Dataset entries
........
(** What one clean-up runs, and what is left of its failures. *)
Lemma cleanup_address_run what delete args i fs w :
  (forall i w, delete i w = (oci_run oci_default (args i) ;; mret tt : IO OciError unit) w) ->
  exists effs fs', cleanup_address what delete i fs w = (Ret fs', (cleanup_address what delete i fs w).2) /\
    w_log (cleanup_address what delete i fs w).2 = w_log w ++ effs /\
    fst <$> commands effs = match i with Some i => [("oci", args i)] | None => [] end /\
    (fs' = [] <-> fs = [] /\ Forall (fun c => settled c.2 = true) (commands effs)).
Proof.
  intros Hd. destruct i as [i|]; cbn [cleanup_address].
  2: { exists [], fs. rewrite List.app_nil_r. split_and!; [done..|]. split; [by intros ->|by intros [-> _]]. }
  set (rep := env_command (w_log w) "oci" (args i)).
  assert (Hrun : delete i w = (lift (oci_outcome rep) ;; mret tt : IO OciError unit) (note (ECommand "oci" (args i) rep) w)).
  { rewrite Hd. unfold mbind at 1, io_bind at 1. rewrite oci_run_outcome. reflexivity. }
  unfold mbind, io_bind, io_try. rewrite Hrun. unfold mbind, io_bind, lift.
  assert (Hs : settled rep = match oci_outcome rep with Ok _ => true | Err e => is_oci_not_found e end) by done.
  destruct (oci_outcome rep) as [o|e]; cbn.
  - eexists [_; _], fs. split_and!; [done|by rewrite <- (assoc_L (++))|done|].
    cbn. rewrite Forall_singleton. cbn. rewrite Hs. tauto.
  - destruct (is_oci_not_found e); cbn.
    + eexists [_; _], fs. split_and!; [done|by rewrite <- (assoc_L (++))|done|].
      cbn. rewrite Forall_singleton. cbn. rewrite Hs. tauto.
    + eexists [_], _. split_and!; [done|done|done|]. cbn. rewrite Forall_singleton. cbn. rewrite Hs.
      split; [by destruct fs|naive_solver].
Qed.
End cleanup.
........
◆ **Work order**
Among the records above, find each line containing the string "assert" and copy it.

◆ **Result of the exercise**
  assert (Hrun : delete i w = (lift (oci_outcome rep) ;; mret tt : IO OciError unit) (note (ECommand "oci" (args i) rep) w)).
  assert (Hs : settled rep = match oci_outcome rep with Ok _ => true | Err e => is_oci_not_found e end) by done.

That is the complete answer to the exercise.